→ **Work required**
Copy the listing below line for line, starting at its first line and ending with the line that has "#[local] Abbreviation checkIon" in it. Add nothing.

→ **Listed entries**
#[local] Abbreviation getHrmsDataLine :=
  (HrmsComponent.getHrmsDataLine isStrict currentLanguage yieldReg weightReg
     hrmsReg highlightData).
#[local] Abbreviation getHrmsDataArray :=
  (HrmsComponent.getHrmsDataArray isStrict currentLanguage yieldReg weightReg
     hrmsReg highlightData).
#[local] Abbreviation parseHrmsData :=
  (HrmsComponent.parseHrmsData isStrict currentLanguage sourceReg ionReg dataReg
     isValid getExactMass highlightData).
#[local] Abbreviation checkIon :=
  (HrmsComponent.checkIon isStrict currentLanguage highlightData).
#[local] Abbreviation renderChecked :=
  (HrmsComponent.renderChecked currentLanguage formulaToString
     formulaToFormattedString highlightData).
#[local] Abbreviation renderStr :=
  (HrmsComponent.renderStr isStrict currentLanguage formulaToString
     formulaToFormattedString highlightData).
#[local] Abbreviation renderStrArrays :=
  (HrmsComponent.renderStrArrays isStrict currentLanguage formulaToString
     formulaToFormattedString highlightData).
#[local] Abbreviation render :=
  (HrmsComponent.render isStrict currentLanguage formulaToString
     formulaToFormattedString highlightData).
#[local] Abbreviation handle :=
  (HrmsComponent.handle isStrict currentLanguage yieldReg weightReg hrmsReg
     sourceReg ionReg dataReg isValid getExactMass formulaToString
     formulaToFormattedString highlightData).
#[local] Abbreviation checkedRecord := (HrmsComponent.checkedRecord isStrict).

→ **Solution to this exercise**
#[local] Abbreviation getHrmsDataLine :=
  (HrmsComponent.getHrmsDataLine isStrict currentLanguage yieldReg weightReg
     hrmsReg highlightData).
#[local] Abbreviation getHrmsDataArray :=
  (HrmsComponent.getHrmsDataArray isStrict currentLanguage yieldReg weightReg
     hrmsReg highlightData).
#[local] Abbreviation parseHrmsData :=
  (HrmsComponent.parseHrmsData isStrict currentLanguage sourceReg ionReg dataReg
     isValid getExactMass highlightData).
#[local] Abbreviation checkIon :=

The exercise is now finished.